**Problem details**
Your answer should be each line of the entries that contains the word "apply", copied in full.

**Dataset excerpts**

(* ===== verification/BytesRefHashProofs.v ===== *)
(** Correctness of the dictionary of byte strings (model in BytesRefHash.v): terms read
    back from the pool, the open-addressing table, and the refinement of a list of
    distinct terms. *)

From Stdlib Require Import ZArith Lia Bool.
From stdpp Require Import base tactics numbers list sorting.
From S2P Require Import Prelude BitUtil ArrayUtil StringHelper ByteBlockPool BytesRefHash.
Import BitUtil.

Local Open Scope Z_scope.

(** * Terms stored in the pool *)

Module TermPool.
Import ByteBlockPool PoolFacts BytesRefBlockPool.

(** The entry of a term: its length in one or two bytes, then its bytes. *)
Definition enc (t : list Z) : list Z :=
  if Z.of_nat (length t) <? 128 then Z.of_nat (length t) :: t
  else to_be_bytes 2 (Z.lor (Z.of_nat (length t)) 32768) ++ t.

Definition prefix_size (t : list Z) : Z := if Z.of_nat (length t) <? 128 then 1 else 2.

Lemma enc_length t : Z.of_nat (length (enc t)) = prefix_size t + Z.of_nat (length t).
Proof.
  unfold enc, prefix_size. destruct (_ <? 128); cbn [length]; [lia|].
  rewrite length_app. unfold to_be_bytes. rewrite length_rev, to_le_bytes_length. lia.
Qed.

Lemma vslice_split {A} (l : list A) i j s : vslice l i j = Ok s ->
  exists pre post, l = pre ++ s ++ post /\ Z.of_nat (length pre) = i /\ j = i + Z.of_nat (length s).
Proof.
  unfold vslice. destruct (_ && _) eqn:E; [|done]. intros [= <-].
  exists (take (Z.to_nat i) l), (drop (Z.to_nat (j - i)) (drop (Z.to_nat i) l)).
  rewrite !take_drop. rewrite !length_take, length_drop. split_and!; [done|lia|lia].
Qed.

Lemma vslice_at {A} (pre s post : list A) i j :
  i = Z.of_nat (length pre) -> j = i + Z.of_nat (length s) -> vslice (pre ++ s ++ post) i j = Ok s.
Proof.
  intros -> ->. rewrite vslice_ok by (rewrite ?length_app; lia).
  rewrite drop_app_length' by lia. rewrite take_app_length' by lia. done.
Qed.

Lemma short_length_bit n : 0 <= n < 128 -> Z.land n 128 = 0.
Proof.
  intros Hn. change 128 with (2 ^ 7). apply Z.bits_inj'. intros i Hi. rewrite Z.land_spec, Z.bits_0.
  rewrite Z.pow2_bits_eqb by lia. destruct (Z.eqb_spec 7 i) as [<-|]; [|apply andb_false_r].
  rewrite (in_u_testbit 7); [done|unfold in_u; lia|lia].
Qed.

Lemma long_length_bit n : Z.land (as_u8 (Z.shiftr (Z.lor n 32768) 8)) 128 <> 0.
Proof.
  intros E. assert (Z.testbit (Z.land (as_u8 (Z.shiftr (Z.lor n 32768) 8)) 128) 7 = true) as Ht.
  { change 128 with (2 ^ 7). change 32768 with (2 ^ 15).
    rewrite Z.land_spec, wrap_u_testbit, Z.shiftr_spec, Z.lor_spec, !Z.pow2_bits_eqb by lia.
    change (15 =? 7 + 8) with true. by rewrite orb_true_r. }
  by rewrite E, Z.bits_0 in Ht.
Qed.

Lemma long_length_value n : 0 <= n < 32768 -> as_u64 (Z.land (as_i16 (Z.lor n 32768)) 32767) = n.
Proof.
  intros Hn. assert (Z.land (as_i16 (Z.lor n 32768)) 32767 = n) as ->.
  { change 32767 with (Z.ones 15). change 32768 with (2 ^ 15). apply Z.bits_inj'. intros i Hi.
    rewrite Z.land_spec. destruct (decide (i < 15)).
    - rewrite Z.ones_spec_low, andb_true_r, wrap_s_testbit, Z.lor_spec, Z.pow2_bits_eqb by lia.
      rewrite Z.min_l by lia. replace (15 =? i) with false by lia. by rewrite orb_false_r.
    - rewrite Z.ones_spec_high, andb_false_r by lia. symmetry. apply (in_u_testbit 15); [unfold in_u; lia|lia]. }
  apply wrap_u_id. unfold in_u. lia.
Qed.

* * *

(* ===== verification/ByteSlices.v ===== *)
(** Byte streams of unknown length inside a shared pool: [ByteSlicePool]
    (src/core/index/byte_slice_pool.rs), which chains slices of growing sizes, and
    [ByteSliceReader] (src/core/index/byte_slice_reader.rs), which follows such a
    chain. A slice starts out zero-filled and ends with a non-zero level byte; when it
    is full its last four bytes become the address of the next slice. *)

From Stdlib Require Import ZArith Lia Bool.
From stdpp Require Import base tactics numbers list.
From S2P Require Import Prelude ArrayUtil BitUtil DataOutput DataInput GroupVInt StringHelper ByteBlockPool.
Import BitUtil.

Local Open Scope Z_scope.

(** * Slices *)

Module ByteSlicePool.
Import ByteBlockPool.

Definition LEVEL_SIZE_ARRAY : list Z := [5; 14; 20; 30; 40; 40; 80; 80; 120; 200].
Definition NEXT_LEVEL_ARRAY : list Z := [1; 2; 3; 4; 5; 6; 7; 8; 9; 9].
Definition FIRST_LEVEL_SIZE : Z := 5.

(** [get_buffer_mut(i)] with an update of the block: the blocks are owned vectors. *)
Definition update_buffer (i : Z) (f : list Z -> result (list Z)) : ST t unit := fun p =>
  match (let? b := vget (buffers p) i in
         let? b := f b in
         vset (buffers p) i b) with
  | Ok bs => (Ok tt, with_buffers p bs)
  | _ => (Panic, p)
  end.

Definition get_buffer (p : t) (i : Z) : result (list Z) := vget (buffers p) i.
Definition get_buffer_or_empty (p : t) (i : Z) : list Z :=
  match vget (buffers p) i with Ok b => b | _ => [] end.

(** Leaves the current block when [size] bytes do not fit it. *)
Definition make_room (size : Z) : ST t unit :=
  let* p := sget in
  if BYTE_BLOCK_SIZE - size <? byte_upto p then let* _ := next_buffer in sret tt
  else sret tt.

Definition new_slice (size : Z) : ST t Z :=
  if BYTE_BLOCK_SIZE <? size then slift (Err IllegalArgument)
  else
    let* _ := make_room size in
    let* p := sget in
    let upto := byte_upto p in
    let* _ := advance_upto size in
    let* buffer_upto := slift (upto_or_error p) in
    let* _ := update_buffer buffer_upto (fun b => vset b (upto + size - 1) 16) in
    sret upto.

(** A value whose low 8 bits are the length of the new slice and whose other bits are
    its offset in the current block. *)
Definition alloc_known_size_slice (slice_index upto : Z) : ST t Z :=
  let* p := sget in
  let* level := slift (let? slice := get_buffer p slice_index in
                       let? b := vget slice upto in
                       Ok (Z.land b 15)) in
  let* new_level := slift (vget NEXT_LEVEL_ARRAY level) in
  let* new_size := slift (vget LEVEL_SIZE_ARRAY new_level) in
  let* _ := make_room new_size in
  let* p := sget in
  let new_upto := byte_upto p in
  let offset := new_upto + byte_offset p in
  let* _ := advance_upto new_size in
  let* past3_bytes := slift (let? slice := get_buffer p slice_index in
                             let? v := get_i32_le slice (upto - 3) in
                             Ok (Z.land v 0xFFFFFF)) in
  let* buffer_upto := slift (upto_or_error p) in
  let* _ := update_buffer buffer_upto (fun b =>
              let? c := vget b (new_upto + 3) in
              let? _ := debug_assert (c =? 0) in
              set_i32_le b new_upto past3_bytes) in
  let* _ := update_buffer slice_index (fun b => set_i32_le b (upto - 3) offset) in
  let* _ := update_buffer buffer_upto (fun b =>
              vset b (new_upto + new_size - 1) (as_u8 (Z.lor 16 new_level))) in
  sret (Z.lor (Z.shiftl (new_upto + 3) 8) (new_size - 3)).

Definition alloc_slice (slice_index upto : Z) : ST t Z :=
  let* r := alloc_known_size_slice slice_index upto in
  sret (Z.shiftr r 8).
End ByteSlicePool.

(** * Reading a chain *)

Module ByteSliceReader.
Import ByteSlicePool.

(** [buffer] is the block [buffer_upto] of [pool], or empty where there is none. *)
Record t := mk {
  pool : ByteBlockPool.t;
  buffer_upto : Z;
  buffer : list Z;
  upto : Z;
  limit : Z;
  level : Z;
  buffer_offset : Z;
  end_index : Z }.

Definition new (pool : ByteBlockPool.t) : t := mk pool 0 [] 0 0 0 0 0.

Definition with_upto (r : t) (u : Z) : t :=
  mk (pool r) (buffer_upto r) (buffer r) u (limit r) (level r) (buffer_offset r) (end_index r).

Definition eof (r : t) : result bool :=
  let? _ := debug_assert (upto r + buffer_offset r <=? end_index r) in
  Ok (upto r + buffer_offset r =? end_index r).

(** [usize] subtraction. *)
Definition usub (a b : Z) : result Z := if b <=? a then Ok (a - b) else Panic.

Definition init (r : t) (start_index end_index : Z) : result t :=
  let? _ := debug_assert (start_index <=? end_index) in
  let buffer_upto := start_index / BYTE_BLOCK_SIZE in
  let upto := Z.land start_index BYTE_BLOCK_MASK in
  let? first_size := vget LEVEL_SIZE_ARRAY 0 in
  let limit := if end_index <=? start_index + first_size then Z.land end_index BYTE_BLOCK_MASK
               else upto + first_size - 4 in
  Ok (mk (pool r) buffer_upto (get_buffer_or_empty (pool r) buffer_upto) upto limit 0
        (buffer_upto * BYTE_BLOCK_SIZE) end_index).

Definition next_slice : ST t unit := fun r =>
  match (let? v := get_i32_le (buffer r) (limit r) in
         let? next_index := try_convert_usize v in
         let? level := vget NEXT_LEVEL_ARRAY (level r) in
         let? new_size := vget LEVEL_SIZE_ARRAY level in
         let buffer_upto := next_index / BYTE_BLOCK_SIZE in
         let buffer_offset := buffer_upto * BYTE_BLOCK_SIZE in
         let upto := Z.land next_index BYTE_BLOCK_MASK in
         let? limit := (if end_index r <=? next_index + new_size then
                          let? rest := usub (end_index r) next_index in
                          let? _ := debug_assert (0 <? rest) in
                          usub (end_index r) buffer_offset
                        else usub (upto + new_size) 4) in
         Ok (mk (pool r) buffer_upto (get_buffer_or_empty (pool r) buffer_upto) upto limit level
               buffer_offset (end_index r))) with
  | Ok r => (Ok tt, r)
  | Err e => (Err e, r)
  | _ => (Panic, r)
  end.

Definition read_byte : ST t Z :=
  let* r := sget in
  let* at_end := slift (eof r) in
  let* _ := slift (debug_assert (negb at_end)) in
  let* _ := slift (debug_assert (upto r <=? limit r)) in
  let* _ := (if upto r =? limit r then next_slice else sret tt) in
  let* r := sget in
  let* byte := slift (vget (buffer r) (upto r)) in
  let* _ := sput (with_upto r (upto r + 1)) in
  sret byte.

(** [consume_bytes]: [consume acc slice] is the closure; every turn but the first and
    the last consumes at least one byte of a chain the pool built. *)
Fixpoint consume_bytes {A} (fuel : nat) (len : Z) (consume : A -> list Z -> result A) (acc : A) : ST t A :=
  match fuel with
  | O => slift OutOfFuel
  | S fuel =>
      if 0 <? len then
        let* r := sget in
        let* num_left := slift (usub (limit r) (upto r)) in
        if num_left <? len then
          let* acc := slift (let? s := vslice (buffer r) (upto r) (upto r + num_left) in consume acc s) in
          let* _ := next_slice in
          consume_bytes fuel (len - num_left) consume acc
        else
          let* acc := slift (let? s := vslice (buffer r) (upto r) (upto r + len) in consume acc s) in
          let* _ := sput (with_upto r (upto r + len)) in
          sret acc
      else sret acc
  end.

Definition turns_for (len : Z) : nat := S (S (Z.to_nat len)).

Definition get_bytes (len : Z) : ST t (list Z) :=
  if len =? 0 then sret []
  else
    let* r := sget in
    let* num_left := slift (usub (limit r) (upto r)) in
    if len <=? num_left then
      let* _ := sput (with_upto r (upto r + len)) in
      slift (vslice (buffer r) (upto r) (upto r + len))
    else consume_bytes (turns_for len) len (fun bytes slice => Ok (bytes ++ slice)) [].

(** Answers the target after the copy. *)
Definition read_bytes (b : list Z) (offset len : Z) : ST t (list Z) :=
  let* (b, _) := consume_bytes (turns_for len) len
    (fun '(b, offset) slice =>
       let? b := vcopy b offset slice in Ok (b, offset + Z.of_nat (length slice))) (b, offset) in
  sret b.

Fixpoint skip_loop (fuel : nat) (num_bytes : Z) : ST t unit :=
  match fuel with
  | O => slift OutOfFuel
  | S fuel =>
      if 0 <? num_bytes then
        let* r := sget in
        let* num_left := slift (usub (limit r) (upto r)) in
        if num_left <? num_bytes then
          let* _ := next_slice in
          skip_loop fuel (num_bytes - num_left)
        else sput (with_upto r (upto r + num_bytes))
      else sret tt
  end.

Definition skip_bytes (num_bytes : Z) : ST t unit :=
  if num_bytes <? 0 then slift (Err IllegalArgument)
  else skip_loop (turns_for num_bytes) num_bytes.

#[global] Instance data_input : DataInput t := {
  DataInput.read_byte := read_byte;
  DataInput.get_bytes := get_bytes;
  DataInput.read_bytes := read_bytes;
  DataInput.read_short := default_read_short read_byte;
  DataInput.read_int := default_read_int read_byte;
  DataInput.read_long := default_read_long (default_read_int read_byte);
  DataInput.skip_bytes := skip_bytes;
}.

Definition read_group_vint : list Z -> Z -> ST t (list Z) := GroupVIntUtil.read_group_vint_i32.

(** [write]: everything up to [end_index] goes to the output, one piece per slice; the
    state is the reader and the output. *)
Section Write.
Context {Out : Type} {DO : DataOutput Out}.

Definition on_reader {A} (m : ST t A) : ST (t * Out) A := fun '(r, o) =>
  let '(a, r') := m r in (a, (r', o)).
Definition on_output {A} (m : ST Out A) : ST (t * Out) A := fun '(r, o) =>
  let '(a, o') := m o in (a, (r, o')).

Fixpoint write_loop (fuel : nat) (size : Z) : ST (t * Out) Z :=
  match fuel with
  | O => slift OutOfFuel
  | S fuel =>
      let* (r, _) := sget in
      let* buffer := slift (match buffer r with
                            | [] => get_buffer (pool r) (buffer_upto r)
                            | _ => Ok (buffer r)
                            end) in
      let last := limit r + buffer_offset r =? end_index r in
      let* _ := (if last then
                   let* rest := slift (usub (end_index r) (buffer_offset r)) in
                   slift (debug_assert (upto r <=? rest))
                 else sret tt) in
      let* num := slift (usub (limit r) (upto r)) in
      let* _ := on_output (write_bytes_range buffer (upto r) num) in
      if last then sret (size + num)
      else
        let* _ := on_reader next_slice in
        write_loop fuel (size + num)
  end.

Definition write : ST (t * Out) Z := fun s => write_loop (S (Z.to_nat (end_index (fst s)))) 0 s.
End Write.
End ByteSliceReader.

**Answer for this exercise**
  intros Hn. change 128 with (2 ^ 7). apply Z.bits_inj'. intros i Hi. rewrite Z.land_spec, Z.bits_0.
  rewrite Z.pow2_bits_eqb by lia. destruct (Z.eqb_spec 7 i) as [<-|]; [|apply andb_false_r].
  { change 32767 with (Z.ones 15). change 32768 with (2 ^ 15). apply Z.bits_inj'. intros i Hi.
    - rewrite Z.ones_spec_high, andb_false_r by lia. symmetry. apply (in_u_testbit 15); [unfold in_u; lia|lia]. }
  apply wrap_u_id. unfold in_u. lia.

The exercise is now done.